* TASK OBJECTIVE: In the entries below, find the line with "Lemma lookup_sweep timeout" and the line with "Lemma lookup_foldl_delete (l". Return those two lines and all lines between them, exactly.

* GIVEN RECORDS:
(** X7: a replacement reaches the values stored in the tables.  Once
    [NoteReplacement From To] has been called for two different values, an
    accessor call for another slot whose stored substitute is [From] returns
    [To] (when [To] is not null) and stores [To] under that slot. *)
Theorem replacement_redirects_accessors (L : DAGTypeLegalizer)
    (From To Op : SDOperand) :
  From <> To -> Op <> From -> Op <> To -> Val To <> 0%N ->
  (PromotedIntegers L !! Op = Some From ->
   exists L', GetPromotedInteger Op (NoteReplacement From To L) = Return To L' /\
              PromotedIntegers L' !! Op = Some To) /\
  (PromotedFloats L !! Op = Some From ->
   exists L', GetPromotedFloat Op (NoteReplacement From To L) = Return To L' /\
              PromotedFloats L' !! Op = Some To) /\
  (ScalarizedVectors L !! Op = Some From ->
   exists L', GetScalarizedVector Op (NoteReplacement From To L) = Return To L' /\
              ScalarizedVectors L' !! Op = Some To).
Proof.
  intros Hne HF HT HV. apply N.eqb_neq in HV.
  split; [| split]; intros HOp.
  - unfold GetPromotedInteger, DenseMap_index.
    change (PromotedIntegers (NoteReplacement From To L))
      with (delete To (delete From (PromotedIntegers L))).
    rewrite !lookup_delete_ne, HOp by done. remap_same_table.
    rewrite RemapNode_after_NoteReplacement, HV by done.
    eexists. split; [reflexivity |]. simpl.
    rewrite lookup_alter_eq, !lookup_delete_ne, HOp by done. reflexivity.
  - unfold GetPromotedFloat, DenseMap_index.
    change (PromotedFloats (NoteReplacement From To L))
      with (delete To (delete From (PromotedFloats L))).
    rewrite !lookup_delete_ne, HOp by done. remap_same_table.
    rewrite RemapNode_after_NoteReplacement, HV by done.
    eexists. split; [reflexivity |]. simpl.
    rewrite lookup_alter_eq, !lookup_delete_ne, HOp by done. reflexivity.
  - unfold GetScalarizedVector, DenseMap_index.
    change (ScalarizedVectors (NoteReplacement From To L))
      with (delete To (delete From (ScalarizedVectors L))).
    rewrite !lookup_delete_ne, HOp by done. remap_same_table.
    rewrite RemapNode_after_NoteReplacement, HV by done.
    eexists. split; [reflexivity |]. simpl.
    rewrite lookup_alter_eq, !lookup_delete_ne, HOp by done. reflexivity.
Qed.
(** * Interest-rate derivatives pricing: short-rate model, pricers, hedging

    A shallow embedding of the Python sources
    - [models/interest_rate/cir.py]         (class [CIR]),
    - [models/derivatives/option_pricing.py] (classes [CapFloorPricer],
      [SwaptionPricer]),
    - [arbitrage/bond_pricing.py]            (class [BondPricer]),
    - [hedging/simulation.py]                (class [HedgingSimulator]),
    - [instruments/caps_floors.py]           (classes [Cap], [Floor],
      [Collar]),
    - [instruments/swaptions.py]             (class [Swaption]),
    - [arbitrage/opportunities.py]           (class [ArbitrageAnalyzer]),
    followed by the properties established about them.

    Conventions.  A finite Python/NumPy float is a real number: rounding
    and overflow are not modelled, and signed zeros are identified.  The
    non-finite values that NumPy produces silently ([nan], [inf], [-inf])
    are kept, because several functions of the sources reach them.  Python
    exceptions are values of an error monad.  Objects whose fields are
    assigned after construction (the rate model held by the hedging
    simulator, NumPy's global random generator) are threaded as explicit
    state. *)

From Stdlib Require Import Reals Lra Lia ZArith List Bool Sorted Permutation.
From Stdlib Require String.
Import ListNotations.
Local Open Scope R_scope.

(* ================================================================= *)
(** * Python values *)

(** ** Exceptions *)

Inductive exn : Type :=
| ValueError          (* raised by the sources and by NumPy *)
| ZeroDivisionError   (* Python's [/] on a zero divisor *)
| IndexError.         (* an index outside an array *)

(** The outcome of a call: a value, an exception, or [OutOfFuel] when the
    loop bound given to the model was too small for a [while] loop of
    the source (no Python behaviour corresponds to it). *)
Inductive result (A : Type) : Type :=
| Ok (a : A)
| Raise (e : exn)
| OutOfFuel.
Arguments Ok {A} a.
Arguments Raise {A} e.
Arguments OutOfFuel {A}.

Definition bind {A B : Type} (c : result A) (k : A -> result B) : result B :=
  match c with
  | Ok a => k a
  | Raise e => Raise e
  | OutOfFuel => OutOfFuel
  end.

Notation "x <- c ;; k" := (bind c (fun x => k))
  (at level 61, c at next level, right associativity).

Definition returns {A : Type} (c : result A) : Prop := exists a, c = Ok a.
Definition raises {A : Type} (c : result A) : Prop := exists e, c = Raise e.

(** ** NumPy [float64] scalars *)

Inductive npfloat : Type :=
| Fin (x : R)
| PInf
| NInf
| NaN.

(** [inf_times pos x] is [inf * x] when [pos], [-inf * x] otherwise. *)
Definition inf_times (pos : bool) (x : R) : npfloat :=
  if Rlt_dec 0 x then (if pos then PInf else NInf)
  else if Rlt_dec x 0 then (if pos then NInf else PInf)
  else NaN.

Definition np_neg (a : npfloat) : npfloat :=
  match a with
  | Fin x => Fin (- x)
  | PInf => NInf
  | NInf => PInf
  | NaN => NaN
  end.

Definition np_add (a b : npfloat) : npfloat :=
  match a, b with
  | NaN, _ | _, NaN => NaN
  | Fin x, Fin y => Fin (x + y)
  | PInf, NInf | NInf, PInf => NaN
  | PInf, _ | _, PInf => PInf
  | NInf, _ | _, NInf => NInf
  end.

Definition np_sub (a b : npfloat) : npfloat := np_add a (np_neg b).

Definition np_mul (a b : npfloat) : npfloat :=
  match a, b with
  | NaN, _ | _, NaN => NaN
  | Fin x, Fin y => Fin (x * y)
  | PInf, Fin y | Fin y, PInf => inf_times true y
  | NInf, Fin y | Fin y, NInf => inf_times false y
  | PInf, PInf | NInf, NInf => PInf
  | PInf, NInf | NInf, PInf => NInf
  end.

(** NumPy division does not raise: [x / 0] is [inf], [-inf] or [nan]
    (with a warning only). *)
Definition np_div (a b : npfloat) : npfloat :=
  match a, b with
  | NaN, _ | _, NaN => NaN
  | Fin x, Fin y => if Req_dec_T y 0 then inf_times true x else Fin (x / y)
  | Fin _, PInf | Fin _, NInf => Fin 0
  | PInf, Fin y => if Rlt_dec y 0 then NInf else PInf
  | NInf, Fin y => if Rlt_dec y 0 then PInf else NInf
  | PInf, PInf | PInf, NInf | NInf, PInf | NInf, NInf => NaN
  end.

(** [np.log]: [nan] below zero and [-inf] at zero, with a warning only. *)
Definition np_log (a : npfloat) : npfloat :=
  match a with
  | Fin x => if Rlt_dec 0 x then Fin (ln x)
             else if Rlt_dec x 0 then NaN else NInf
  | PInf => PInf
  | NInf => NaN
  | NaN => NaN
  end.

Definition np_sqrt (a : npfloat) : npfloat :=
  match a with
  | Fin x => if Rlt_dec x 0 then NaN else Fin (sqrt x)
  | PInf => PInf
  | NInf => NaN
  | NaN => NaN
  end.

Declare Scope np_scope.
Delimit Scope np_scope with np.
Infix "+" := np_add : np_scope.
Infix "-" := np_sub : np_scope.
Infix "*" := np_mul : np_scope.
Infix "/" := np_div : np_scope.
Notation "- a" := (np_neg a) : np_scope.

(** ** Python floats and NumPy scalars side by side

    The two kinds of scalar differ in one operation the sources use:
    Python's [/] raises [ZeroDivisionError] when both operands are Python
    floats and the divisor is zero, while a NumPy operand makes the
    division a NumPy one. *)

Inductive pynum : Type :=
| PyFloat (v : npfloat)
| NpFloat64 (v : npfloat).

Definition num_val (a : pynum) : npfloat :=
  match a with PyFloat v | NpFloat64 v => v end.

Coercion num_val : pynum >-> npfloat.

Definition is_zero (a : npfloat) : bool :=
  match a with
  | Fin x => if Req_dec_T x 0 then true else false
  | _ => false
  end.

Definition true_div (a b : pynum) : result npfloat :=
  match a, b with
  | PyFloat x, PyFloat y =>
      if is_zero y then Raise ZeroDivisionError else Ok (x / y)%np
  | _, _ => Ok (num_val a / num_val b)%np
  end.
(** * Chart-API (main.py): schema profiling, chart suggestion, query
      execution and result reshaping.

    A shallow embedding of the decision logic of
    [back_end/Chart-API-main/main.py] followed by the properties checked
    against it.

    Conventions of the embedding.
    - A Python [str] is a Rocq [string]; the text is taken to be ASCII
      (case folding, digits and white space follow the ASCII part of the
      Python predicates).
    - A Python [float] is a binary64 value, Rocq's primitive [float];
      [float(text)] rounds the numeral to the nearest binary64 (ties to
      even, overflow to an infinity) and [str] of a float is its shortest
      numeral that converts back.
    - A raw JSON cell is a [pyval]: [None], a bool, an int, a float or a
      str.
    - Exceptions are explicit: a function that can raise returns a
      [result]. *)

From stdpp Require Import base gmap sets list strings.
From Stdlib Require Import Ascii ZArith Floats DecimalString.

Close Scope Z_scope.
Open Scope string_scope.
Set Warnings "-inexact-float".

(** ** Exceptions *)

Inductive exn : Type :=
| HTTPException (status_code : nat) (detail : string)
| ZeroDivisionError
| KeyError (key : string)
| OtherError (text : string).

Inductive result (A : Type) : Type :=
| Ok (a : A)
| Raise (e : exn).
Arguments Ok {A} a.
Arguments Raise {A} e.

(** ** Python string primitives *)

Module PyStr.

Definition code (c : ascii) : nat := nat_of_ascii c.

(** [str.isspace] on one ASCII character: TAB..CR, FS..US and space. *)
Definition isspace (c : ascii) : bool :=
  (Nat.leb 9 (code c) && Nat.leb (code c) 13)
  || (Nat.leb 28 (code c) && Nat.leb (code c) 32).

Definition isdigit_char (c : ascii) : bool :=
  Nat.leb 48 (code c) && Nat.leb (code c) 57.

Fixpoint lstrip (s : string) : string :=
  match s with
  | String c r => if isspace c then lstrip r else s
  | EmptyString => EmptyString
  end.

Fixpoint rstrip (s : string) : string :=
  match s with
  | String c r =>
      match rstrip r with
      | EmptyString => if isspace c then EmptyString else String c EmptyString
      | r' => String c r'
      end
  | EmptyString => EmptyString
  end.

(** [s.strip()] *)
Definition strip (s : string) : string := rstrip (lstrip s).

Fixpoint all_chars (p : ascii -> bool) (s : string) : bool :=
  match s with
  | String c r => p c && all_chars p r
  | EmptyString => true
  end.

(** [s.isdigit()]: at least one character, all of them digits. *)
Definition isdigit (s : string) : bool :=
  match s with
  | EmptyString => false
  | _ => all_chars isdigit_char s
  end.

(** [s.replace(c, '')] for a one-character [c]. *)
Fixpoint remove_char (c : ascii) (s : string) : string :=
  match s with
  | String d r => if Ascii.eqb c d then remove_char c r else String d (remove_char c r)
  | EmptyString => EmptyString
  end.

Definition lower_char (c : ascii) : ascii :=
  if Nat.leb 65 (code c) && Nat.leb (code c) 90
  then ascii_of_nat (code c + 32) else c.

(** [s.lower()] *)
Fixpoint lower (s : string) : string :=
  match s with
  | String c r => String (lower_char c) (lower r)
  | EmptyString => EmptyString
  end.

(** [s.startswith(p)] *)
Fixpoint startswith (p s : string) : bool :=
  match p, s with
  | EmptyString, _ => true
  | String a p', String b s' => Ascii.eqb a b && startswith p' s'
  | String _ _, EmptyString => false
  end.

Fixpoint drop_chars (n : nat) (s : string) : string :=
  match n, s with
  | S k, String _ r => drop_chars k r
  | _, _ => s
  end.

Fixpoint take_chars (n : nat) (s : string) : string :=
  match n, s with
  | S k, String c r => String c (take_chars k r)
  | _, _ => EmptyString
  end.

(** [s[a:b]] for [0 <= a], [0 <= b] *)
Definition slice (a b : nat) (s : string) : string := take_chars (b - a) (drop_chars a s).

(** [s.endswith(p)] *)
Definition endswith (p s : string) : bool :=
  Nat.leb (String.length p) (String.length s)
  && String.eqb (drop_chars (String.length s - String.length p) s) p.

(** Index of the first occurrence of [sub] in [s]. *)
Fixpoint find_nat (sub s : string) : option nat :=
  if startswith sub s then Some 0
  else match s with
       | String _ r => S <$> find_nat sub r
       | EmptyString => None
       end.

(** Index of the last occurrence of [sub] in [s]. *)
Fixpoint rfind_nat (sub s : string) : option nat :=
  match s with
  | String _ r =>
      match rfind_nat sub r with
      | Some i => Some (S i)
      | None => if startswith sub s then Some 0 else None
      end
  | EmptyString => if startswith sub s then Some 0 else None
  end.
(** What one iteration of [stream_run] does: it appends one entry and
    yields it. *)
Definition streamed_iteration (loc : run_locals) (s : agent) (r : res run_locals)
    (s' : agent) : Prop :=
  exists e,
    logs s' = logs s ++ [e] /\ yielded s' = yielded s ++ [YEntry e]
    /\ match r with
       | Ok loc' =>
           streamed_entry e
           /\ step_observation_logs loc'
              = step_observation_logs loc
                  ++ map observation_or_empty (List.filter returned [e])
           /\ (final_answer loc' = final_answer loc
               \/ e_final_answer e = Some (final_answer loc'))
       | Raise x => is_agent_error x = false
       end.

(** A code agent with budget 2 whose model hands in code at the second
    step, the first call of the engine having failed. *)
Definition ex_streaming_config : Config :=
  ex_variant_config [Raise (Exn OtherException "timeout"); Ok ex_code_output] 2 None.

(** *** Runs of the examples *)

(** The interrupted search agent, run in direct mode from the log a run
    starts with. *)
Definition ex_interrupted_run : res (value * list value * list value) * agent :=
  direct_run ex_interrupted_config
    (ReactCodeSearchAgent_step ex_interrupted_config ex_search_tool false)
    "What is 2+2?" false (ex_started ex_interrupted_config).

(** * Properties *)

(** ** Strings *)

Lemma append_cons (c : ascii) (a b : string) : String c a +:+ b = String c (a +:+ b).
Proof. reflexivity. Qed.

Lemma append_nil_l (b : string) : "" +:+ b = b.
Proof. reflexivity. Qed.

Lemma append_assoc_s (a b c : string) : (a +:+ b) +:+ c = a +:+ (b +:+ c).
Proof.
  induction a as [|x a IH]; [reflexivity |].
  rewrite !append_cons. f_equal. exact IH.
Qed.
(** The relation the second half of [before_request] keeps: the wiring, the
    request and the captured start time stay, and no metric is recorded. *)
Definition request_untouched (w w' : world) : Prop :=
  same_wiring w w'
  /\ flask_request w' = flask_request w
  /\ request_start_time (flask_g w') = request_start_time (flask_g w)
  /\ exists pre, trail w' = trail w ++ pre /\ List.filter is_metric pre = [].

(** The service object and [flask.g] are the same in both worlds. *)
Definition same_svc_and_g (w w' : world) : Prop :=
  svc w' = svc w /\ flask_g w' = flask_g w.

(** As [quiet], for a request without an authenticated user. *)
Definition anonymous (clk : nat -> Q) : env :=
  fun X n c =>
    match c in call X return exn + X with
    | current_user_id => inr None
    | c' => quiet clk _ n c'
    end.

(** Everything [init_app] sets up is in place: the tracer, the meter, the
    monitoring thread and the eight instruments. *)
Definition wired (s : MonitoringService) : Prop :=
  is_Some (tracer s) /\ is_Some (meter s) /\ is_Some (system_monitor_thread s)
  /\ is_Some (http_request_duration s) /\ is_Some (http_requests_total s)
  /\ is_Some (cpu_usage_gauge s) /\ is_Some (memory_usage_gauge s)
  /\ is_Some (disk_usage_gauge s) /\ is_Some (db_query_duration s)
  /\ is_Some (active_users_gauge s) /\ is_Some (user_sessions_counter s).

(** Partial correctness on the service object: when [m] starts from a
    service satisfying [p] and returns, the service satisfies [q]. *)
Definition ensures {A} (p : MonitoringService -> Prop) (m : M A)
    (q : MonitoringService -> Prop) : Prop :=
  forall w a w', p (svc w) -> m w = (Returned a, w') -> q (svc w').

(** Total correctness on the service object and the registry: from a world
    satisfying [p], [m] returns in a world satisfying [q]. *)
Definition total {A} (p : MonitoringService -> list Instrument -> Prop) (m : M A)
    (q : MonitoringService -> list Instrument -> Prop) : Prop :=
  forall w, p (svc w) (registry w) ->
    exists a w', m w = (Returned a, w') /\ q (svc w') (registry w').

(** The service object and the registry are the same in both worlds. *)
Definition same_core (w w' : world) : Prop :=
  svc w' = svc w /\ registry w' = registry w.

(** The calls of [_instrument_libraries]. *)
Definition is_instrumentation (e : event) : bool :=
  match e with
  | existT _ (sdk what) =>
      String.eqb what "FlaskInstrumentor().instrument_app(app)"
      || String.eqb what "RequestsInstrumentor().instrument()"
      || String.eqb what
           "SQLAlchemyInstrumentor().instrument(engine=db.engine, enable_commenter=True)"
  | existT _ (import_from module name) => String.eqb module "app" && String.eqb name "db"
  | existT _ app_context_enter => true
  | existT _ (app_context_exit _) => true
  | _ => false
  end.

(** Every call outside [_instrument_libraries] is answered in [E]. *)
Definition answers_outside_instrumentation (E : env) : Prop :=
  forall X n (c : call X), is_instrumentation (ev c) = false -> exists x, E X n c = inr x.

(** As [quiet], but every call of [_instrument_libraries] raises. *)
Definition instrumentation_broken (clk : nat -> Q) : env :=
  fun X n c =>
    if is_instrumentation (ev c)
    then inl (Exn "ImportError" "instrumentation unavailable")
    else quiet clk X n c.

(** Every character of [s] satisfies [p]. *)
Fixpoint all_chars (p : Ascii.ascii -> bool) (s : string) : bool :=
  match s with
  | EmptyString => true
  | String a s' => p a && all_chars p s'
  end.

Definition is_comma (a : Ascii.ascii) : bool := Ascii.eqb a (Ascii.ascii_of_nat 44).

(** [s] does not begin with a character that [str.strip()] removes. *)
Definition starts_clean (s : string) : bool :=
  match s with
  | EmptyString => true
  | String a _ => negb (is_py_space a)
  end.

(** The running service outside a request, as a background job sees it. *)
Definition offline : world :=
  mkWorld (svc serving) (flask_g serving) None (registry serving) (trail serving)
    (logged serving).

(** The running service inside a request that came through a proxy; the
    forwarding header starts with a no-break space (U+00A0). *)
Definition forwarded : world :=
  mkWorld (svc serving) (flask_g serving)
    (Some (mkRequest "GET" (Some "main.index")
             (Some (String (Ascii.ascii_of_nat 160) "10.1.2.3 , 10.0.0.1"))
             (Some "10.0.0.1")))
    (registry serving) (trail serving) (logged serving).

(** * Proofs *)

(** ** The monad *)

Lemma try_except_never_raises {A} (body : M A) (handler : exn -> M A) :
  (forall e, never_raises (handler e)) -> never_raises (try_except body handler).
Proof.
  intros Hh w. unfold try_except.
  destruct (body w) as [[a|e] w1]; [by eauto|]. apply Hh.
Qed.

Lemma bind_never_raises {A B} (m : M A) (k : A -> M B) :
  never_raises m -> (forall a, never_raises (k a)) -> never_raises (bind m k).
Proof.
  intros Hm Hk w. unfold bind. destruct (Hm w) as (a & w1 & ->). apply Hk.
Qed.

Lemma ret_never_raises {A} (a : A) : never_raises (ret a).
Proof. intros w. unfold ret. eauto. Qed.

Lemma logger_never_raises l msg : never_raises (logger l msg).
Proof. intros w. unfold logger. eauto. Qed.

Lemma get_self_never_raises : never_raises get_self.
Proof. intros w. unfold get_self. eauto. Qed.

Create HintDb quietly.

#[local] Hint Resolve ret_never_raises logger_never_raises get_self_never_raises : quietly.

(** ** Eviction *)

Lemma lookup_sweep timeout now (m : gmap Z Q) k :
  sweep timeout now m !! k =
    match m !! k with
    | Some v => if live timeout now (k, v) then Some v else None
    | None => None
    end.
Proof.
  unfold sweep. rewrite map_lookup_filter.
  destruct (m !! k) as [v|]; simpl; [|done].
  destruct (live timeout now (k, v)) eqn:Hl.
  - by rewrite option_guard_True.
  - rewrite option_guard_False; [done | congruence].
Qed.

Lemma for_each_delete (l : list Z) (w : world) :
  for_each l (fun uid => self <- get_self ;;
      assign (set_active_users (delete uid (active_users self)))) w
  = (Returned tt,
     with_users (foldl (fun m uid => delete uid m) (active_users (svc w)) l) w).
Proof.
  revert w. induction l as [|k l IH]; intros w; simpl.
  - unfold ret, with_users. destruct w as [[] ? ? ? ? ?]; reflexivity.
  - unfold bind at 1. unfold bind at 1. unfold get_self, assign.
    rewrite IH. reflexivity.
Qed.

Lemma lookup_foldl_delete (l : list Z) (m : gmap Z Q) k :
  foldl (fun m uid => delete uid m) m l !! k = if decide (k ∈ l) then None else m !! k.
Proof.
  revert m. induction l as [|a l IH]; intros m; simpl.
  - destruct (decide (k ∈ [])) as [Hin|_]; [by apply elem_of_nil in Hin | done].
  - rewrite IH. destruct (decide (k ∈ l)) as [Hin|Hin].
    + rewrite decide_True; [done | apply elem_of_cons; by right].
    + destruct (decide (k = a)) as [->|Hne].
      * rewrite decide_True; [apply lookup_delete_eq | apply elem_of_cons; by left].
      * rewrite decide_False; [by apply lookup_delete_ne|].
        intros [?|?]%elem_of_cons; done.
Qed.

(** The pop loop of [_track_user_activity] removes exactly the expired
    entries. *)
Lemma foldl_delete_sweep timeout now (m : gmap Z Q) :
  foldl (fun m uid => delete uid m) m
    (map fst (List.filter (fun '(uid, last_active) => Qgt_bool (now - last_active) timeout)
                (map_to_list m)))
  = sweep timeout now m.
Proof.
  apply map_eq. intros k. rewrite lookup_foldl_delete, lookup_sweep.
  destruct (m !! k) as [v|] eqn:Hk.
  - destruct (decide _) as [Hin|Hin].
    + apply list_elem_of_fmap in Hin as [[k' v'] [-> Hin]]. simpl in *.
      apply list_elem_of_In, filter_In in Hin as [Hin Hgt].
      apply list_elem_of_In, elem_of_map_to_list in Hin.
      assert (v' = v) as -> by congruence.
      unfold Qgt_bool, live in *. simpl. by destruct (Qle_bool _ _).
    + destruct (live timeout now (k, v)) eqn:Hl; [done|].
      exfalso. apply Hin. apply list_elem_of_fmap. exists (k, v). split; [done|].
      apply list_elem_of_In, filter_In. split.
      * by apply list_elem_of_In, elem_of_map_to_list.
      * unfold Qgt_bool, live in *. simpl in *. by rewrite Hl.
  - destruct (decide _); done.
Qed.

* REPLY:
Lemma lookup_sweep timeout now (m : gmap Z Q) k :
  sweep timeout now m !! k =
    match m !! k with
    | Some v => if live timeout now (k, v) then Some v else None
    | None => None
    end.
Proof.
  unfold sweep. rewrite map_lookup_filter.
  destruct (m !! k) as [v|]; simpl; [|done].
  destruct (live timeout now (k, v)) eqn:Hl.
  - by rewrite option_guard_True.
  - rewrite option_guard_False; [done | congruence].
Qed.

Lemma for_each_delete (l : list Z) (w : world) :
  for_each l (fun uid => self <- get_self ;;
      assign (set_active_users (delete uid (active_users self)))) w
  = (Returned tt,
     with_users (foldl (fun m uid => delete uid m) (active_users (svc w)) l) w).
Proof.
  revert w. induction l as [|k l IH]; intros w; simpl.
  - unfold ret, with_users. destruct w as [[] ? ? ? ? ?]; reflexivity.
  - unfold bind at 1. unfold bind at 1. unfold get_self, assign.
    rewrite IH. reflexivity.
Qed.

Lemma lookup_foldl_delete (l : list Z) (m : gmap Z Q) k :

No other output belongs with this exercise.